=== Section Start ===
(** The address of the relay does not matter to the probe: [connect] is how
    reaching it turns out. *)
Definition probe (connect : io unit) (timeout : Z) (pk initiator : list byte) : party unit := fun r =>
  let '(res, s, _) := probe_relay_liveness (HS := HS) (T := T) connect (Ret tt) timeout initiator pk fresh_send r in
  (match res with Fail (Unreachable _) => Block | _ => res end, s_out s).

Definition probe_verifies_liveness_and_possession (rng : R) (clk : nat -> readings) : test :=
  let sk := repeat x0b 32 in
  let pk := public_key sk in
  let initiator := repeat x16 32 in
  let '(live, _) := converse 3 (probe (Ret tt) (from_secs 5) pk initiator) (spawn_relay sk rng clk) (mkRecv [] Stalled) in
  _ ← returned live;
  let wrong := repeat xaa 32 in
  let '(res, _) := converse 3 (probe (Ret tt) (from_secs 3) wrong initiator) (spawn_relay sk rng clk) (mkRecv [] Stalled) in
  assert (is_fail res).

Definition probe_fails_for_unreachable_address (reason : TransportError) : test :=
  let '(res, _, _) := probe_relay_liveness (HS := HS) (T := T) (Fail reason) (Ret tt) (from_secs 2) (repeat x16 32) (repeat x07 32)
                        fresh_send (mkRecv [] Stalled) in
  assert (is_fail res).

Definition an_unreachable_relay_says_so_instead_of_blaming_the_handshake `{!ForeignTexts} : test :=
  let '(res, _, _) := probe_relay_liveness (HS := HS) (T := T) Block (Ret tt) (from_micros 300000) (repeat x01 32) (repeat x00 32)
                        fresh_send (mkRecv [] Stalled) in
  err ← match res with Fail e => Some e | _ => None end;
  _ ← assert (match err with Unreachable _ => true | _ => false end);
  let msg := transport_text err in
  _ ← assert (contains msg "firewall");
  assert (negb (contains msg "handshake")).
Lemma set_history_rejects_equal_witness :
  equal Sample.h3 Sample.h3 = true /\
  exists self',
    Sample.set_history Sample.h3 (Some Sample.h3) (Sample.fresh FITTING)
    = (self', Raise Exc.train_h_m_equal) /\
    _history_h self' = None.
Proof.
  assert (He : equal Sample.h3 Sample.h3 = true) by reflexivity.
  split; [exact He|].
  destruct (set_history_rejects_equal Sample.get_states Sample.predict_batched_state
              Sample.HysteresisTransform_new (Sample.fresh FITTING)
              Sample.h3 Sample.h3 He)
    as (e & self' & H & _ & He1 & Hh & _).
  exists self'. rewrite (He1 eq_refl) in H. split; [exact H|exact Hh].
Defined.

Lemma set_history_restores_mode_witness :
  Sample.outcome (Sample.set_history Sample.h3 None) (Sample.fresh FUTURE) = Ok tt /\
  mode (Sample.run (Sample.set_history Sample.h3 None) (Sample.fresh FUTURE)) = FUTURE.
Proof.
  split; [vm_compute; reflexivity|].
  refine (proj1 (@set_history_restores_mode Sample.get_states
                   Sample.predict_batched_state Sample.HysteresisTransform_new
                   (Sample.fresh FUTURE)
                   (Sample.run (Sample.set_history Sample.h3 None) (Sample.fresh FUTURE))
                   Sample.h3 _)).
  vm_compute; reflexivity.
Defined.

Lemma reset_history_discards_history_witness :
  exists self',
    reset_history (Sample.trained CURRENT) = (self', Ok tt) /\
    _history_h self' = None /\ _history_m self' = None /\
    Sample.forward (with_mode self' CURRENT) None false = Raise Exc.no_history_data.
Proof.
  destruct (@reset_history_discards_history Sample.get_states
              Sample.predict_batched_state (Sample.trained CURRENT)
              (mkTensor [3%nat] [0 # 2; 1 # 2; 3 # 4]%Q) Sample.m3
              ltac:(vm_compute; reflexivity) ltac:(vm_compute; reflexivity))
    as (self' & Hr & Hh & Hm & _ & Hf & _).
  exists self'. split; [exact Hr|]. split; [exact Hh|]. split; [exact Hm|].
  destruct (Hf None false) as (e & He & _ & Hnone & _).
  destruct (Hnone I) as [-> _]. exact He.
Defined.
=== Section End ===
=== Section Start ===
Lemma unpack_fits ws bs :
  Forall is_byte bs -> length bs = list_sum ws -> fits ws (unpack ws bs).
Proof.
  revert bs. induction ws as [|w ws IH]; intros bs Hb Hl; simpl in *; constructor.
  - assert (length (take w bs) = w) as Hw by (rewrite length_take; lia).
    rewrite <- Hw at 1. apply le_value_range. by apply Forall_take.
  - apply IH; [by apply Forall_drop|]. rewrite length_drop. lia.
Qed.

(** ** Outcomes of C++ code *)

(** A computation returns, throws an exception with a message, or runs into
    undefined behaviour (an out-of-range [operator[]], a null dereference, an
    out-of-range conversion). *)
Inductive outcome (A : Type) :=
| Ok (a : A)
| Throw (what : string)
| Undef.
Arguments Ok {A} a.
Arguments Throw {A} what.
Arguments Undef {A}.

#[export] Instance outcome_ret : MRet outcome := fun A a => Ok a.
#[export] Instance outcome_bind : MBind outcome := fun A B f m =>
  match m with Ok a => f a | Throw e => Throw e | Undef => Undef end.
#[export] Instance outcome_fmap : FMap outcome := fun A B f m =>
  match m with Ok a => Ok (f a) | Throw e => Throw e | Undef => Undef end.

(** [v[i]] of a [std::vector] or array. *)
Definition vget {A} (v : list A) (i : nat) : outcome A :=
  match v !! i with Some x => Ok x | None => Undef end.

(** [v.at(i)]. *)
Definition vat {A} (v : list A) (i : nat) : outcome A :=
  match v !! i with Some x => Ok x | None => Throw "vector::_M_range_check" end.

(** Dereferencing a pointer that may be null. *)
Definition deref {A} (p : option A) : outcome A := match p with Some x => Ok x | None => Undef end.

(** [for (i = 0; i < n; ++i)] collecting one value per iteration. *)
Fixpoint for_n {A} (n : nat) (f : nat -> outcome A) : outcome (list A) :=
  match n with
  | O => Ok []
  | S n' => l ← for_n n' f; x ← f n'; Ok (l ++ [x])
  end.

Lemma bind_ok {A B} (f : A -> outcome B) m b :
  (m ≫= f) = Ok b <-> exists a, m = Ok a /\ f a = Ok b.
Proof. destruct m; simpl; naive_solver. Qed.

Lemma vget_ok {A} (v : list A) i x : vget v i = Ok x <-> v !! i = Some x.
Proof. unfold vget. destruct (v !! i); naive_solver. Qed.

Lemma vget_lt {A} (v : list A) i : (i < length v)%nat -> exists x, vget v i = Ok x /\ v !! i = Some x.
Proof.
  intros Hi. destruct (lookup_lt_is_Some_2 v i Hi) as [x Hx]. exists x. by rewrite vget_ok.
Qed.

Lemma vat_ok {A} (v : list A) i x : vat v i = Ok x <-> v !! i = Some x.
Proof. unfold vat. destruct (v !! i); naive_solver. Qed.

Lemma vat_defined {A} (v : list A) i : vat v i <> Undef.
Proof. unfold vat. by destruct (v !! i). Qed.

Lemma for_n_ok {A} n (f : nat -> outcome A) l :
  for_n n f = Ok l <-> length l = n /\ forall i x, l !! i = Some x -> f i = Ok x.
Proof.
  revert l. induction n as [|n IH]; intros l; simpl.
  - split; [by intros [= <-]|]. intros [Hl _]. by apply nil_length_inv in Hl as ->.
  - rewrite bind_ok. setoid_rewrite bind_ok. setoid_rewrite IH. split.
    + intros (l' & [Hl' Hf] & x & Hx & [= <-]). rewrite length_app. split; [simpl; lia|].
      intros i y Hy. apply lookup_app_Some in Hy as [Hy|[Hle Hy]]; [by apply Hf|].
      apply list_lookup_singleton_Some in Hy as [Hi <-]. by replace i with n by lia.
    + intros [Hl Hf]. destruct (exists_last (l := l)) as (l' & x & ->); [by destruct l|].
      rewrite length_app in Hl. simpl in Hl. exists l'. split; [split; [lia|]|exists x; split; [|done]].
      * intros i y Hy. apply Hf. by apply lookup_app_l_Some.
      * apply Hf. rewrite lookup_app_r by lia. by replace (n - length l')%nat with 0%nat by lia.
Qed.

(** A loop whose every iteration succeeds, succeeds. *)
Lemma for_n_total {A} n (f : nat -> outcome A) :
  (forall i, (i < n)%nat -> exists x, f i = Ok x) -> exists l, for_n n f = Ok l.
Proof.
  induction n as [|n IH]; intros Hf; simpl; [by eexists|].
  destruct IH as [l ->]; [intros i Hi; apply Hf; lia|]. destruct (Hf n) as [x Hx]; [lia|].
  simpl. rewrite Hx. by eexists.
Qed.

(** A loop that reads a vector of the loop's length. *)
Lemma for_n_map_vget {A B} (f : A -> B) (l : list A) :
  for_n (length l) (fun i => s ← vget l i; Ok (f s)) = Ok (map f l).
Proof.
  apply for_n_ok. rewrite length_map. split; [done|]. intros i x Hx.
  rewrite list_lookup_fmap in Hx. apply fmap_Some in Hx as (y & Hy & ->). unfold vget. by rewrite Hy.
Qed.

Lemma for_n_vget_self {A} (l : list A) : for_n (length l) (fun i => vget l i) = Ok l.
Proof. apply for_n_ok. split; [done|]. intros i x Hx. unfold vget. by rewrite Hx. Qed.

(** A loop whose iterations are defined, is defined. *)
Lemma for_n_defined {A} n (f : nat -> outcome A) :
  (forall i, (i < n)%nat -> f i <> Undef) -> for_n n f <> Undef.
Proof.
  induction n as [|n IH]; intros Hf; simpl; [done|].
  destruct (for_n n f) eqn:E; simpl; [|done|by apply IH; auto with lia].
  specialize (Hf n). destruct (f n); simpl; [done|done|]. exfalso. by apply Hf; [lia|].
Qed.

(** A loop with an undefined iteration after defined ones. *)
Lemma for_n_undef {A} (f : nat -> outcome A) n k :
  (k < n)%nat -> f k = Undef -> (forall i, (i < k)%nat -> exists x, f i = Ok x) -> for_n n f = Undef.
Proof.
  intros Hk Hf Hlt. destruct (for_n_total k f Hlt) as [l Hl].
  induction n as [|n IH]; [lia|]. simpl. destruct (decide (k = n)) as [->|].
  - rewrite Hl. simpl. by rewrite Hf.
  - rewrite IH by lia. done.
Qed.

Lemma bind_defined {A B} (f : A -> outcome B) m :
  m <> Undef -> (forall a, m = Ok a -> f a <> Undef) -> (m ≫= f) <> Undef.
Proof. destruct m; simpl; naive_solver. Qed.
=== Section End ===
=== Section Start ===
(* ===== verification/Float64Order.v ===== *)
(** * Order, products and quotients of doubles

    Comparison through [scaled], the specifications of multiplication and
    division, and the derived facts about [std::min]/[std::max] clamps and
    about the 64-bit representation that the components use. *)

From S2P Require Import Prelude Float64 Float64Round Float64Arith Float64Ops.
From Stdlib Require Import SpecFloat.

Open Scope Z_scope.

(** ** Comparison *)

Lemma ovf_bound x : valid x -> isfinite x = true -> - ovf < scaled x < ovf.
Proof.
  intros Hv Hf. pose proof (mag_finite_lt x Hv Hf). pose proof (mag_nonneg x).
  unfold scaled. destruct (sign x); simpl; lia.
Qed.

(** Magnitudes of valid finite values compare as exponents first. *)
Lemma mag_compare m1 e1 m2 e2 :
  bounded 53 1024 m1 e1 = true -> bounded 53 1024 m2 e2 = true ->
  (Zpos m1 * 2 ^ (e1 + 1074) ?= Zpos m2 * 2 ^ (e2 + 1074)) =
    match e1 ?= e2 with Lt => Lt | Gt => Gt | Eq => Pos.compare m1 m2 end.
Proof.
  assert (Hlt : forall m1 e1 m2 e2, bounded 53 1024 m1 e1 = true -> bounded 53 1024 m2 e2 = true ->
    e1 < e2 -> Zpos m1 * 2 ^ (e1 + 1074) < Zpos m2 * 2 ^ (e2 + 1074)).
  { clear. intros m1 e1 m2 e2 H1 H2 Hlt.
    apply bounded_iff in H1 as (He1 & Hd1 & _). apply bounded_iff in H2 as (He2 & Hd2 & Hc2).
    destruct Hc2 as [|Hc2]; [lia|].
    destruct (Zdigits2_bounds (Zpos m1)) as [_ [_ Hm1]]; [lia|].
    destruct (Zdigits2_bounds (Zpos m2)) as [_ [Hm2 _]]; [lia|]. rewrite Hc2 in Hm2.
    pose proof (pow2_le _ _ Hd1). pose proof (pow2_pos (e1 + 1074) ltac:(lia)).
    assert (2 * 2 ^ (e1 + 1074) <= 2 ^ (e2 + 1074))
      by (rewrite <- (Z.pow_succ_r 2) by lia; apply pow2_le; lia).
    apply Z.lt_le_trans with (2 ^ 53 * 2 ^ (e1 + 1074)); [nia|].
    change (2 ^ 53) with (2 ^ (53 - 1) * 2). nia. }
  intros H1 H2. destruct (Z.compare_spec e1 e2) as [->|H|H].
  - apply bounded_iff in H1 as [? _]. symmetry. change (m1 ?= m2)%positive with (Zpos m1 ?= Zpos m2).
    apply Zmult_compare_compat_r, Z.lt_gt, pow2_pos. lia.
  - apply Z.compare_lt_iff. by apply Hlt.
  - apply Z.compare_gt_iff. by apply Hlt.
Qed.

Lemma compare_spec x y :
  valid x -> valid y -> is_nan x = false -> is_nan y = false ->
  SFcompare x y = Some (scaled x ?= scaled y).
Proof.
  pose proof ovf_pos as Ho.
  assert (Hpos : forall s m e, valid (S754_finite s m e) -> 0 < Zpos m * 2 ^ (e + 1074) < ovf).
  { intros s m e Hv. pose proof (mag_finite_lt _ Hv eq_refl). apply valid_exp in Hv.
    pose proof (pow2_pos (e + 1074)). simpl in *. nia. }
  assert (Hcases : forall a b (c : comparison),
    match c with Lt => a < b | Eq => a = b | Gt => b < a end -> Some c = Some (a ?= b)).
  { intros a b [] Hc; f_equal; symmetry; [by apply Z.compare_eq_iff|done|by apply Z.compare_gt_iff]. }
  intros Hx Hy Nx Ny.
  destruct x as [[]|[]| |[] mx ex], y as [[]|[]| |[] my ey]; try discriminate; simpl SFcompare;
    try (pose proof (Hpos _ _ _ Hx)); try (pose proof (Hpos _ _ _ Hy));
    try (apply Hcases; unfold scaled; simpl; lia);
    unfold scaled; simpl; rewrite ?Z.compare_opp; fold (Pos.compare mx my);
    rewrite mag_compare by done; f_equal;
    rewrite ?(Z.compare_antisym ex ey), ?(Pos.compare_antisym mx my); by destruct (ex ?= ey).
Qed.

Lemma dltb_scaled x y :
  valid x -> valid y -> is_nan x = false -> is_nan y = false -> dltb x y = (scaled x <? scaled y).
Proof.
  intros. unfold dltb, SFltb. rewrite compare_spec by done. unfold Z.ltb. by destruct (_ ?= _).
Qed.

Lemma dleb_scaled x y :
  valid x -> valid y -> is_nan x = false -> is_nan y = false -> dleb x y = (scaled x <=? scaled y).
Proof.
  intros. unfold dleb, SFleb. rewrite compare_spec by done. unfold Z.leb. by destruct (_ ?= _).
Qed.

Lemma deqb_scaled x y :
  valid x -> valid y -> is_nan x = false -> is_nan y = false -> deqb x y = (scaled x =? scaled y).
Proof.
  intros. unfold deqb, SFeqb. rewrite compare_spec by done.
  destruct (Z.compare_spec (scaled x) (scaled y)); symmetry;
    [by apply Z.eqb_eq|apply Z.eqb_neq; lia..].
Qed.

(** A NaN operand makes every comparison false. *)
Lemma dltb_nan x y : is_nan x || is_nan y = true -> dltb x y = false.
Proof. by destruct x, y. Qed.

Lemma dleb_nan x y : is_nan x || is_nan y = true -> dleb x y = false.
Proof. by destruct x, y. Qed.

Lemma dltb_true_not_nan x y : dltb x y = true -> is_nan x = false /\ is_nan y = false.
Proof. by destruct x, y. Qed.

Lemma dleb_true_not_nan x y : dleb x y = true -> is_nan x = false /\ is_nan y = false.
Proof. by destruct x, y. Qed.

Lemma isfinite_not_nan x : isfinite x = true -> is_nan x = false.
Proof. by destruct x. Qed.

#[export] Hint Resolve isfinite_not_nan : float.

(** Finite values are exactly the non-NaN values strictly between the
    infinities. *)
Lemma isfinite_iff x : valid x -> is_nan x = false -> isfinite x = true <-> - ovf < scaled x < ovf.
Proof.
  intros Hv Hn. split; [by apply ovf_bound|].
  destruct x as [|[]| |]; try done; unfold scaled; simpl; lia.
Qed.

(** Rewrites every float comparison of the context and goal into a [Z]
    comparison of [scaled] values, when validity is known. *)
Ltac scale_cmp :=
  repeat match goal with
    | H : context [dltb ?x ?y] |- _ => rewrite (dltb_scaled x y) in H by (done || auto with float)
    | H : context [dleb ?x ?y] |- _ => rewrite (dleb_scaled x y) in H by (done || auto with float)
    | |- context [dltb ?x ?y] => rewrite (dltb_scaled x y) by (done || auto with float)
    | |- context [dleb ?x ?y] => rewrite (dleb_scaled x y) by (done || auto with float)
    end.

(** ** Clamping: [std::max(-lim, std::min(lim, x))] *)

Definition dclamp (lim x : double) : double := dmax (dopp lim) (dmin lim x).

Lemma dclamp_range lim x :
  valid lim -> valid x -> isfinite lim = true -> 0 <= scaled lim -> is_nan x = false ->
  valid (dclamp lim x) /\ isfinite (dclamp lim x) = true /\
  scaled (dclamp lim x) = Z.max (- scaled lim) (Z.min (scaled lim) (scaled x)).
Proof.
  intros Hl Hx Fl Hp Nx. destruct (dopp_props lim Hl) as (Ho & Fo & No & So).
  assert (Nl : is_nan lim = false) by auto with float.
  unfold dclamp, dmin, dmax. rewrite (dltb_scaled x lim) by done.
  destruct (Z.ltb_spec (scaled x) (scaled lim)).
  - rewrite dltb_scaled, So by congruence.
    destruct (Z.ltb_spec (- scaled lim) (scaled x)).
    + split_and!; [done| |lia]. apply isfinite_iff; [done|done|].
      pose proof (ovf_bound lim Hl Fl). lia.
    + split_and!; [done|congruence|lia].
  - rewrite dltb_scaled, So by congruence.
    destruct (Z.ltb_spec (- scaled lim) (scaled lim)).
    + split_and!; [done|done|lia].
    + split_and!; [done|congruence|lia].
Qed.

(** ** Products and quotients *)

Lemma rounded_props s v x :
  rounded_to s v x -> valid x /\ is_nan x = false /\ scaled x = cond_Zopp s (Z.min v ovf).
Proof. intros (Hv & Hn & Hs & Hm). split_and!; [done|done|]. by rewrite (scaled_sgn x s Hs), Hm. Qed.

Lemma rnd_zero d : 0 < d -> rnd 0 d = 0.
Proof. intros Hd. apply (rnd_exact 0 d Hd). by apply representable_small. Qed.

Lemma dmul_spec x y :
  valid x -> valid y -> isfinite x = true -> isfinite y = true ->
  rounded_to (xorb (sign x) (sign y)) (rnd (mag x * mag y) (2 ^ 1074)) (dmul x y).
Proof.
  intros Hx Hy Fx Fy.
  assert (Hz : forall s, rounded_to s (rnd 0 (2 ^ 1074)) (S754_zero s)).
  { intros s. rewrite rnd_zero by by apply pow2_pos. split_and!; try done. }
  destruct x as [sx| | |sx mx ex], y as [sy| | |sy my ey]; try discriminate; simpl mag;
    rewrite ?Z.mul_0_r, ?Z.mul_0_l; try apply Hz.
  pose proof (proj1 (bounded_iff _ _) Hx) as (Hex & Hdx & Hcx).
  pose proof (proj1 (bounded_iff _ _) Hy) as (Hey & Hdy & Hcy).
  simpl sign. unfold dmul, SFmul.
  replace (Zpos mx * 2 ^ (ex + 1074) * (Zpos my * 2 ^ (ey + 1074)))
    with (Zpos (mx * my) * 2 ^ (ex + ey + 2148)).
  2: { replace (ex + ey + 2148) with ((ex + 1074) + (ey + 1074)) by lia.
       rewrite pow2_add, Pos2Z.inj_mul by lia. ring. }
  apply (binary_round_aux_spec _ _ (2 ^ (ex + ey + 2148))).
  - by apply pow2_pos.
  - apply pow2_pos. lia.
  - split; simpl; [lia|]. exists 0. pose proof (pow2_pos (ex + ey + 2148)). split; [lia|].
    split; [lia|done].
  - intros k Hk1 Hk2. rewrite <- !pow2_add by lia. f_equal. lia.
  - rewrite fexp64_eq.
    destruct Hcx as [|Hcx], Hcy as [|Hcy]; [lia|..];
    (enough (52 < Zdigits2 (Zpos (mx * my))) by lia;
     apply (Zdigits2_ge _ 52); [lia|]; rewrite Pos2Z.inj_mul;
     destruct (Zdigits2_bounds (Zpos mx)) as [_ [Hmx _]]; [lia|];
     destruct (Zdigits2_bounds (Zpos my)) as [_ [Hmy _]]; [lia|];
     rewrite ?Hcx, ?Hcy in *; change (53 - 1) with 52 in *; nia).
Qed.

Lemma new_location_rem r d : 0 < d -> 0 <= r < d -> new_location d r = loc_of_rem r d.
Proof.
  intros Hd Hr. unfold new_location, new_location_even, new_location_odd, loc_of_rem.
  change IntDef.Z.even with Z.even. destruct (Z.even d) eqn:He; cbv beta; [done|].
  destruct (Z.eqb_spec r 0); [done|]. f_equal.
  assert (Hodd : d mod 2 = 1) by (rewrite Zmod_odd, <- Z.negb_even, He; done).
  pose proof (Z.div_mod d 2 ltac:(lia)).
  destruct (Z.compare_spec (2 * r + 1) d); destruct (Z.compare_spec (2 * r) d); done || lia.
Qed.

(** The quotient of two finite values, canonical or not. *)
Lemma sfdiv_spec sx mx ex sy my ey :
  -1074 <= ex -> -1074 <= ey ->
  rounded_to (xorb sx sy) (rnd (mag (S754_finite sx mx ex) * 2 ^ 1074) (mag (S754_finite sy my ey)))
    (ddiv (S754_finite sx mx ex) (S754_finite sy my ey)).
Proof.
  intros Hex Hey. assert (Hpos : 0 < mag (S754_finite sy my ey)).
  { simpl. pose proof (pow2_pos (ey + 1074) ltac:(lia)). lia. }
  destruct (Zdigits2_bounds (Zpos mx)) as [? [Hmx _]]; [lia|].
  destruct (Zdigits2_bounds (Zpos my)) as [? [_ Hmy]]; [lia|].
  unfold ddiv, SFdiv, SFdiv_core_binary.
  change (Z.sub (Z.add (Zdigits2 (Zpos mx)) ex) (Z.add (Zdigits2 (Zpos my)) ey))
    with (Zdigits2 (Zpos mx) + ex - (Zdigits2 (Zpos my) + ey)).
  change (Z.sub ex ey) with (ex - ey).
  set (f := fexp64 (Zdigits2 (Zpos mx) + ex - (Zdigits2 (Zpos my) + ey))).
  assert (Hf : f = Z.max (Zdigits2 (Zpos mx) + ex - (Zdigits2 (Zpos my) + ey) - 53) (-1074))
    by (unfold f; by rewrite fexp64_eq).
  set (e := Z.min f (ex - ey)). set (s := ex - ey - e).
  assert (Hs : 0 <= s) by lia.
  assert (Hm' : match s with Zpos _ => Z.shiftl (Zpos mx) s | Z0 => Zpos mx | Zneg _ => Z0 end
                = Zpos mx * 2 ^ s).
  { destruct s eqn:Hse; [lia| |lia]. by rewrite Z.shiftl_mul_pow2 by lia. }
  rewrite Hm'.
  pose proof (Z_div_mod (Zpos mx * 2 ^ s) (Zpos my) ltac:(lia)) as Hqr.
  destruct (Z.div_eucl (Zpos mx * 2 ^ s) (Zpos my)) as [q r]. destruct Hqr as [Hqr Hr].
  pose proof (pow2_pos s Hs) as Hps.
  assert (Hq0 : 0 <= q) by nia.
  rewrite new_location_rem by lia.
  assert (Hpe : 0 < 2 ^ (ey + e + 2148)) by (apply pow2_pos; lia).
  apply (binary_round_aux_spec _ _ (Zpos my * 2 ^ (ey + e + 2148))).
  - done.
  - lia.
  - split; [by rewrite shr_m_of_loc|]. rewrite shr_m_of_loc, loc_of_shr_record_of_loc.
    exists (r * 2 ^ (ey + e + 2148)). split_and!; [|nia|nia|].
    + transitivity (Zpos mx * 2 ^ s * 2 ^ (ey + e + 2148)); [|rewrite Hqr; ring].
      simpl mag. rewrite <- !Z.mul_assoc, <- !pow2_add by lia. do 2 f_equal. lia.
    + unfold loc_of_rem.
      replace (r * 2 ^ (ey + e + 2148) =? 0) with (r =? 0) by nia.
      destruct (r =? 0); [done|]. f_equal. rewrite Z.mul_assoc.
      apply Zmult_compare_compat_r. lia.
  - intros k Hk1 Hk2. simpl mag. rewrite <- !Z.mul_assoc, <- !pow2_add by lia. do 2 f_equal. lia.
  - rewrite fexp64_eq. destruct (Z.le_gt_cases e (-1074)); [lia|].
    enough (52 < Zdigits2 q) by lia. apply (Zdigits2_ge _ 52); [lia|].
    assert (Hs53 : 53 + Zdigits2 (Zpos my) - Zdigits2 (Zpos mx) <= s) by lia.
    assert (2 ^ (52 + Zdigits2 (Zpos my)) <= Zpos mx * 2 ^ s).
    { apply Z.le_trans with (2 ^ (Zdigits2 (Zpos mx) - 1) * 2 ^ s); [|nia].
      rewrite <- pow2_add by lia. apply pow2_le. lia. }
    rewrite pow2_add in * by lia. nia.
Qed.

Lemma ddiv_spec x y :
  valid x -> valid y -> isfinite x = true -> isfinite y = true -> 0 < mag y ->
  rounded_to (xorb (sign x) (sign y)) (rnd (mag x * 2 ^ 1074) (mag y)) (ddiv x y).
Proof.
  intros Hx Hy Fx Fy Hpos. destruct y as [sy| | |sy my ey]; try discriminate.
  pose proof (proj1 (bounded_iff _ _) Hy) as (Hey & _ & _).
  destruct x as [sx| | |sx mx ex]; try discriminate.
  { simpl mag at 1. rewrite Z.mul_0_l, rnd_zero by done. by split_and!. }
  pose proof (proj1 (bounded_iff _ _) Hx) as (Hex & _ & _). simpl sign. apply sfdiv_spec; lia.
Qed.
=== Section End ===
Task to complete: The response should hold exactly the lines starting at the line with "destruct s eqn:Hse;" and ending at the line with "pose proof (proj1 (bounded_iff _ _) Hy) as (Hey & _", and no other line of the material above.

Exercise result:
  { destruct s eqn:Hse; [lia| |lia]. by rewrite Z.shiftl_mul_pow2 by lia. }
  rewrite Hm'.
  pose proof (Z_div_mod (Zpos mx * 2 ^ s) (Zpos my) ltac:(lia)) as Hqr.
  destruct (Z.div_eucl (Zpos mx * 2 ^ s) (Zpos my)) as [q r]. destruct Hqr as [Hqr Hr].
  pose proof (pow2_pos s Hs) as Hps.
  assert (Hq0 : 0 <= q) by nia.
  rewrite new_location_rem by lia.
  assert (Hpe : 0 < 2 ^ (ey + e + 2148)) by (apply pow2_pos; lia).
  apply (binary_round_aux_spec _ _ (Zpos my * 2 ^ (ey + e + 2148))).
  - done.
  - lia.
  - split; [by rewrite shr_m_of_loc|]. rewrite shr_m_of_loc, loc_of_shr_record_of_loc.
    exists (r * 2 ^ (ey + e + 2148)). split_and!; [|nia|nia|].
    + transitivity (Zpos mx * 2 ^ s * 2 ^ (ey + e + 2148)); [|rewrite Hqr; ring].
      simpl mag. rewrite <- !Z.mul_assoc, <- !pow2_add by lia. do 2 f_equal. lia.
    + unfold loc_of_rem.
      replace (r * 2 ^ (ey + e + 2148) =? 0) with (r =? 0) by nia.
      destruct (r =? 0); [done|]. f_equal. rewrite Z.mul_assoc.
      apply Zmult_compare_compat_r. lia.
  - intros k Hk1 Hk2. simpl mag. rewrite <- !Z.mul_assoc, <- !pow2_add by lia. do 2 f_equal. lia.
  - rewrite fexp64_eq. destruct (Z.le_gt_cases e (-1074)); [lia|].
    enough (52 < Zdigits2 q) by lia. apply (Zdigits2_ge _ 52); [lia|].
    assert (Hs53 : 53 + Zdigits2 (Zpos my) - Zdigits2 (Zpos mx) <= s) by lia.
    assert (2 ^ (52 + Zdigits2 (Zpos my)) <= Zpos mx * 2 ^ s).
    { apply Z.le_trans with (2 ^ (Zdigits2 (Zpos mx) - 1) * 2 ^ s); [|nia].
      rewrite <- pow2_add by lia. apply pow2_le. lia. }
    rewrite pow2_add in * by lia. nia.
Qed.

Lemma ddiv_spec x y :
  valid x -> valid y -> isfinite x = true -> isfinite y = true -> 0 < mag y ->
  rounded_to (xorb (sign x) (sign y)) (rnd (mag x * 2 ^ 1074) (mag y)) (ddiv x y).
Proof.
  intros Hx Hy Fx Fy Hpos. destruct y as [sy| | |sy my ey]; try discriminate.
  pose proof (proj1 (bounded_iff _ _) Hy) as (Hey & _ & _).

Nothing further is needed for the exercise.